Dataset excerpts:
(* ===== verification/BsonWrite.v ===== *)
(** * What the BSON encoder adds to its buffer

    [writes m bytes] says that [m] appends [bytes] to any buffer, whatever its
    capacity, as long as the result stays below 1 GB. *)
From S2P Require Import Prelude CLib CNum Bytes LuaValue Bits Crypt CryptSpec Bson BsonUtf8.
#[local] Open Scope Z_scope.
#[local] Open Scope bits_scope.

Definition MAX_DOCUMENT : Z := 2 ^ 30.

Record holds (b : bson) (bytes : list Z) : Prop := {
  h_ptr : ptr b = bytes;
  h_size : size b = Zlen bytes;
  h_fits : size b ≤ cap b;
  h_cap : DEFAULT_CAP ≤ cap b
}.

Lemma holds_create : holds bson_create [].
Proof. by split. Qed.

(** the doubling ends above what is needed *)
Lemma double_cap_ok fuel : ∀ c need, DEFAULT_CAP ≤ c ≤ need → need < MAX_DOCUMENT → need < c * 2 ^ Z.of_nat fuel →
  ∃ c', double_cap fuel c need = Ret c' ∧ need < c' ∧ c ≤ c'.
Proof.
  unfold MAX_DOCUMENT, DEFAULT_CAP. induction fuel as [|fuel IH]; intros c need Hc Hn Hf; [lia|]. cbn [double_cap].
  rewrite chk_int_ok by (unfold INT_MAX; lia). rewrite Ret_bind. case_bool_decide as H; [|exists (c * 2); split_and!; [done|lia..]].
  destruct (IH (c * 2) need) as (c' & E & H1 & H2); [lia|done| |exists c'; split_and!; [done|lia..]].
  rewrite Nat2Z.inj_succ, Z.pow_succ_r in Hf by lia. lia.
Qed.

Lemma bson_reserve_ok b bytes n : holds b bytes → 0 ≤ n → Zlen bytes + n < MAX_DOCUMENT →
  ∃ b', bson_reserve b n = Ret b' ∧ holds b' bytes ∧ Zlen bytes + n ≤ cap b'.
Proof.
  intros [Hp Hs Hf Hc] Hn Hm. pose proof (Zlen_nonneg bytes). unfold bson_reserve.
  unfold MAX_DOCUMENT, DEFAULT_CAP in *.
  rewrite chk_int_ok by (unfold INT_MAX; lia). rewrite Ret_bind. case_bool_decide as Hle; [exists b; by split_and!; [|split|lia]|].
  destruct (double_cap_ok 32 (cap b) (size b + n)) as (c' & E & H1 & H2); [unfold DEFAULT_CAP; lia|unfold MAX_DOCUMENT; lia| |].
  { change (2 ^ Z.of_nat 32) with (2 ^ 32). lia. }
  rewrite E, Ret_bind. eexists. split; [done|]. cbn. split; [split; cbn; [done|done|lia|unfold DEFAULT_CAP; lia]|lia].
Qed.

Lemma store_ok b bytes new : holds b bytes → Zlen bytes + Zlen new ≤ cap b →
  ∃ b', store b new = Ret b' ∧ holds b' (bytes ++ new).
Proof.
  intros [Hp Hs Hf Hc] H. unfold store. rewrite bool_decide_eq_true_2 by lia. eexists. split; [done|].
  rewrite Hp, Hs. replace (Z.to_nat (Zlen bytes)) with (length bytes) by (unfold Zlen; lia). rewrite firstn_all. split; cbn; [done|by rewrite Zlen_app|lia|done].
Qed.

(** ** Appending *)
Definition writes (m : bson → lua bson) (bytes : list Z) : Prop :=
  ∀ b pre, holds b pre → Zlen pre + Zlen bytes < MAX_DOCUMENT → ∃ b', m b = LRet b' ∧ holds b' (pre ++ bytes).

#[export] Instance writes_proper : Proper (pointwise_relation bson eq ==> eq ==> iff) writes.
Proof. intros m m' E l l' <-. unfold writes. by setoid_rewrite E. Qed.

Lemma writes_nil : writes LRet [].
Proof. intros b pre Hb _. exists b. by rewrite app_nil_r. Qed.

Lemma writes_bind m f l l' : writes m l → writes f l' → writes (λ b, m b ≫= f) (l ++ l').
Proof.
  intros Hm Hf b pre Hb Hl. rewrite Zlen_app in Hl. pose proof (Zlen_nonneg l'). pose proof (Zlen_nonneg l).
  destruct (Hm b pre Hb ltac:(lia)) as (b1 & E1 & H1). rewrite E1, LRet_bind.
  destruct (Hf b1 (pre ++ l) H1) as (b2 & E2 & H2); [rewrite Zlen_app; lia|]. exists b2. by rewrite app_assoc.
Qed.

Lemma writes_store bytes new : bytes = new → writes (λ b, lift (b ← bson_reserve b (Zlen bytes); store b new)) bytes.
Proof.
  intros <- b pre Hb Hl. destruct (bson_reserve_ok b pre (Zlen bytes) Hb (Zlen_nonneg _) Hl) as (b1 & E1 & H1 & Hc).
  rewrite E1, Ret_bind. destruct (store_ok b1 pre bytes H1 Hc) as (b2 & -> & H2). by exists b2.
Qed.

(** the bytes of an integer do not depend on its sign *)
Lemma le_bytes_mod n : ∀ v, le_bytes n (v mod 256 ^ Z.of_nat n) = le_bytes n v.
Proof.
  induction n as [|n IH]; intros v; [done|]. cbn [le_bytes]. rewrite Nat2Z.inj_succ, Z.pow_succ_r by lia.
  assert (0 < 256 ^ Z.of_nat n) by lia. rewrite Z.rem_mul_r by lia. f_equal.
  - rewrite Z.mul_comm, Z.mod_add, Z.mod_mod; lia.
  - rewrite Z.mul_comm, Z.div_add by lia. rewrite (Z.div_small (v mod 256)) by (apply mod_range; lia). rewrite Z.add_0_l. apply IH.
Qed.
Lemma int32_bytes v : [u32 v .& 0xff; (u32 v >> 8) .& 0xff; (u32 v >> 16) .& 0xff; (u32 v >> 24) .& 0xff] = le_bytes 4 v.
Proof.
  rewrite <- (le_bytes_mod 4 v). change (v mod 256 ^ Z.of_nat 4) with (u32 v). rewrite byte_low, !byte_at by lia.
  cbn [le_bytes]. rewrite !Z.div_div by lia. done.
Qed.
Lemma int64_bytes v : (λ i, (v >> i) .& 0xff) <$> [0; 8; 16; 24; 32; 40; 48; 56] = le_bytes 8 v.
Proof. cbn [fmap list_fmap]. rewrite !byte_at by lia. rewrite Z.div_1_r. cbn [le_bytes]. rewrite !Z.div_div by lia. done. Qed.

Lemma writes_byte v : byte v → writes (λ b, lift (write_byte b v)) [v].
Proof.
  intros Hv. apply (writes_store [v] [u8 v]). f_equal. unfold u8. symmetry. by apply Z.mod_small.
Qed.
Lemma writes_int32 v : writes (λ b, lift (write_int32 b v)) (le_bytes 4 v).
Proof. apply (writes_store (le_bytes 4 v)). symmetry. apply int32_bytes. Qed.
Lemma writes_double v : writes (λ b, lift (write_double b v)) (le_bytes 8 v).
Proof. apply (writes_store (le_bytes 8 v)). symmetry. apply int64_bytes. Qed.
Lemma writes_int64 v : writes (λ b, lift (write_int64 b v)) (le_bytes 8 v).
Proof.
  apply (writes_store (le_bytes 8 v)). cbv zeta. rewrite int64_bytes. symmetry.
  change (u64 v) with (v mod 256 ^ Z.of_nat 8). apply le_bytes_mod.
Qed.
Lemma writes_bytes l : writes (λ b, append_bytes b l) l.
Proof.
  intros b pre Hb Hl. pose proof (writes_store l l eq_refl b pre Hb Hl) as H. unfold append_bytes.
  unfold MAX_DOCUMENT in Hl. pose proof (Zlen_nonneg pre). pose proof (Zlen_nonneg l).
  by rewrite i32_small by lia.
Qed.

(** ** Strings *)

(** every outcome of writing a string *)
Lemma write_string_spec s more b pre : Forall byte s → holds b pre → Zlen pre + Zlen s + 1 < MAX_DOCUMENT →
  characters s ∧ (∃ b', write_string b (s ++ more) (Zlen s) = LRet b' ∧ holds b' (pre ++ s ++ [0])) ∨
  ¬ characters s ∧ (write_string b (s ++ more) (Zlen s) = LError (Message "Invalid utf8 string") ∨
                    write_string b (s ++ more) (Zlen s) = LUndef ∧ shift_overflow s).
Proof.
  intros Hs Hb Hl. unfold write_string. pose proof (Zlen_nonneg s). pose proof (Zlen_nonneg pre). unfold MAX_DOCUMENT in Hl.
  assert (i32 (u64 (Zlen s + 1)) = Zlen s + 1) as ->.
  { unfold u64. rewrite Z.mod_small by lia. apply i32_small. lia. }
  destruct (bson_reserve_ok b pre (Zlen s + 1) Hb ltac:(lia)) as (b1 & E1 & H1 & Hc); [unfold MAX_DOCUMENT; lia|].
  rewrite E1. cbn [lift]. rewrite LRet_bind. pose proof H1 as [_ Hsz _ _].
  destruct (check_chars_spec more (S (length (s ++ more))) s (cap b1 - size b1) Hs ltac:(rewrite length_app; lia) ltac:(lia)) as [[Hch E]|[Hch E]].
  - left. split; [done|]. rewrite E, LRet_bind. replace (Z.to_nat (Zlen s)) with (length s) by (unfold Zlen; lia).
    rewrite take_app_length. destruct (store_ok b1 pre (s ++ [0]) H1) as (b2 & -> & H2); [rewrite Zlen_app, Zlen_cons, (@Zlen_nil Z); lia|].
    by exists b2.
  - right. split; [done|]. destruct E as [E|[E Ho]]; rewrite E; [by left|by right].
Qed.

Lemma writes_prefix s more : Forall byte s → characters s → writes (λ b, write_string b (s ++ more) (Zlen s)) (s ++ [0]).
Proof.
  intros Hs Hc b pre Hb Hl. rewrite Zlen_app, Zlen_cons, (@Zlen_nil Z) in Hl.
  destruct (write_string_spec s more b pre Hs Hb ltac:(lia)) as [[_ H]|[? _]]; done.
Qed.
Lemma writes_string s : Forall byte s → characters s → writes (λ b, write_string b s (Zlen s)) (s ++ [0]).
Proof. intros Hs Hc. pose proof (writes_prefix s [] Hs Hc) as H. by rewrite app_nil_r in H. Qed.

(** ** Lengths written afterwards *)
Lemma reserve_length_ok b pre : holds b pre → Zlen pre + 4 < MAX_DOCUMENT →
  ∃ b', reserve_length b = Ret (Zlen pre, b') ∧ holds b' (pre ++ [0; 0; 0; 0]).
Proof.
  intros Hb Hl. unfold reserve_length. destruct (bson_reserve_ok b pre 4 Hb) as (b1 & -> & H1 & Hc); [done|done|].
  rewrite Ret_bind. destruct (store_ok b1 pre [0; 0; 0; 0] H1 Hc) as (b2 & -> & H2). rewrite Ret_bind.
  exists b2. split; [|done]. by destruct Hb as [_ -> _ _].
Qed.

Lemma copy_at_middle (pre old new post : list Z) : length old = length new →
  copy_at (pre ++ old ++ post) (Zlen pre) new = pre ++ new ++ post.
Proof.
  intros Hl. unfold copy_at. replace (Z.to_nat (Zlen pre)) with (length pre) by (unfold Zlen; lia).
  by rewrite take_app_length, <- Hl, <- length_app, (app_assoc pre old), drop_app_length.
Qed.
Lemma write_length_ok b pre bytes v : holds b (pre ++ [0; 0; 0; 0] ++ bytes) →
  ∃ b', write_length b v (Zlen pre) = Ret b' ∧ holds b' (pre ++ le_bytes 4 v ++ bytes).
Proof.
  intros [Hp Hs Hf Hc]. unfold write_length. pose proof (Zlen_nonneg pre). pose proof (Zlen_nonneg bytes).
  rewrite Hp. rewrite bool_decide_eq_true_2 by (rewrite !Zlen_app; change (Zlen [0; 0; 0; 0]) with 4; lia).
  eexists. split; [done|]. rewrite int32_bytes, copy_at_middle by done.
  rewrite !Zlen_app in Hs. split; cbn [ptr size cap]; [done| |done|done]. rewrite !Zlen_app, Zlen_le_bytes. done.
Qed.

(** a length, a body, and what is done when the body is there *)
Lemma writes_reserved m bytes k v : writes m bytes →
  (∀ b off, size b = off + 4 + Zlen bytes → k off b = lift (write_length b v off)) →
  writes (λ b, '(off, b) ← lift (reserve_length b); b ← m b; k off b) (le_bytes 4 v ++ bytes).
Proof.
  intros Hm Hk b pre Hb Hl. rewrite Zlen_app, Zlen_le_bytes in Hl. pose proof (Zlen_nonneg bytes).
  destruct (reserve_length_ok b pre Hb ltac:(lia)) as (b1 & -> & H1). cbn [lift]. rewrite LRet_bind.
  destruct (Hm b1 _ H1) as (b2 & -> & H2); [rewrite Zlen_app; change (Zlen [0; 0; 0; 0]) with 4; lia|].
  rewrite LRet_bind, Hk.
  2:{ destruct H2 as [_ -> _ _]. rewrite !Zlen_app. change (Zlen [0; 0; 0; 0]) with 4. lia. }
  rewrite <- app_assoc in H2. destruct (write_length_ok b2 pre bytes v H2) as (b3 & -> & H3). by exists b3.
Qed.

(** the frame of a document around its elements *)
Definition document (elements : list Z) : list Z := le_bytes 4 (Zlen elements + 5) ++ elements ++ [0].

Lemma writes_document m elements : writes m elements →
  writes (λ b, '(length, b) ← lift (reserve_length b); b ← m b; end_document b length) (document elements).
Proof.
  intros Hm. unfold document.
  assert (writes (λ b, '(length, b) ← lift (reserve_length b); b ← (b ← m b; lift (write_byte b 0));
    lift (write_length b (size b - length) length)) (le_bytes 4 (Zlen elements + 5) ++ elements ++ [0])) as H.
  { apply writes_reserved; [apply writes_bind; [done|by apply writes_byte]|]. intros b off Hb.
    rewrite Zlen_app in Hb. change (Zlen [0]) with 1 in Hb. do 2 f_equal. lia. }
  eapply writes_proper; [|reflexivity|exact H]. intros b. destruct (lift (reserve_length b)) as [[off b1]| | |]; [|done..].
  rewrite !LRet_bind. by destruct (m b1).
Qed.

(** ** Keys and elements *)

(** a key: UTF-8 without a zero *)
Definition key_text (key : list Z) : Prop := Forall byte key ∧ characters key ∧ 0 ∉ key.

Definition element (type : Z) (key payload : list Z) : list Z := type :: key ++ 0 :: payload.

Lemma writes_key type key : byte type → key_text key → writes (λ b, append_key b type key) (element type key []).
Proof.
  intros Ht (Hb & Hc & _). apply (writes_bind (λ b, lift (write_byte b type)) (λ b, write_string b key (Zlen key)) [type]);
    [by apply writes_byte|by apply writes_string].
Qed.
Lemma writes_element type key m payload : byte type → key_text key → writes m payload →
  writes (λ b, append_key b type key ≫= m) (element type key payload).
Proof.
  intros Ht Hk Hm. assert (element type key payload = element type key [] ++ payload) as ->.
  { unfold element. by rewrite <- app_comm_cons, <- app_assoc. }
  apply writes_bind; [by apply writes_key|done].
Qed.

▶ **Your goal**
Retype the portion of the data above that starts on the line with "rewrite Hp, Hs." and finishes on the line with "Lemma int64_bytes v", including both of those lines.

▶ **Exercise output**
  rewrite Hp, Hs. replace (Z.to_nat (Zlen bytes)) with (length bytes) by (unfold Zlen; lia). rewrite firstn_all. split; cbn; [done|by rewrite Zlen_app|lia|done].
Qed.

(** ** Appending *)
Definition writes (m : bson → lua bson) (bytes : list Z) : Prop :=
  ∀ b pre, holds b pre → Zlen pre + Zlen bytes < MAX_DOCUMENT → ∃ b', m b = LRet b' ∧ holds b' (pre ++ bytes).

#[export] Instance writes_proper : Proper (pointwise_relation bson eq ==> eq ==> iff) writes.
Proof. intros m m' E l l' <-. unfold writes. by setoid_rewrite E. Qed.

Lemma writes_nil : writes LRet [].
Proof. intros b pre Hb _. exists b. by rewrite app_nil_r. Qed.

Lemma writes_bind m f l l' : writes m l → writes f l' → writes (λ b, m b ≫= f) (l ++ l').
Proof.
  intros Hm Hf b pre Hb Hl. rewrite Zlen_app in Hl. pose proof (Zlen_nonneg l'). pose proof (Zlen_nonneg l).
  destruct (Hm b pre Hb ltac:(lia)) as (b1 & E1 & H1). rewrite E1, LRet_bind.
  destruct (Hf b1 (pre ++ l) H1) as (b2 & E2 & H2); [rewrite Zlen_app; lia|]. exists b2. by rewrite app_assoc.
Qed.

Lemma writes_store bytes new : bytes = new → writes (λ b, lift (b ← bson_reserve b (Zlen bytes); store b new)) bytes.
Proof.
  intros <- b pre Hb Hl. destruct (bson_reserve_ok b pre (Zlen bytes) Hb (Zlen_nonneg _) Hl) as (b1 & E1 & H1 & Hc).
  rewrite E1, Ret_bind. destruct (store_ok b1 pre bytes H1 Hc) as (b2 & -> & H2). by exists b2.
Qed.

(** the bytes of an integer do not depend on its sign *)
Lemma le_bytes_mod n : ∀ v, le_bytes n (v mod 256 ^ Z.of_nat n) = le_bytes n v.
Proof.
  induction n as [|n IH]; intros v; [done|]. cbn [le_bytes]. rewrite Nat2Z.inj_succ, Z.pow_succ_r by lia.
  assert (0 < 256 ^ Z.of_nat n) by lia. rewrite Z.rem_mul_r by lia. f_equal.
  - rewrite Z.mul_comm, Z.mod_add, Z.mod_mod; lia.
  - rewrite Z.mul_comm, Z.div_add by lia. rewrite (Z.div_small (v mod 256)) by (apply mod_range; lia). rewrite Z.add_0_l. apply IH.
Qed.
Lemma int32_bytes v : [u32 v .& 0xff; (u32 v >> 8) .& 0xff; (u32 v >> 16) .& 0xff; (u32 v >> 24) .& 0xff] = le_bytes 4 v.
Proof.
  rewrite <- (le_bytes_mod 4 v). change (v mod 256 ^ Z.of_nat 4) with (u32 v). rewrite byte_low, !byte_at by lia.
  cbn [le_bytes]. rewrite !Z.div_div by lia. done.
Qed.
Lemma int64_bytes v : (λ i, (v >> i) .& 0xff) <$> [0; 8; 16; 24; 32; 40; 48; 56] = le_bytes 8 v.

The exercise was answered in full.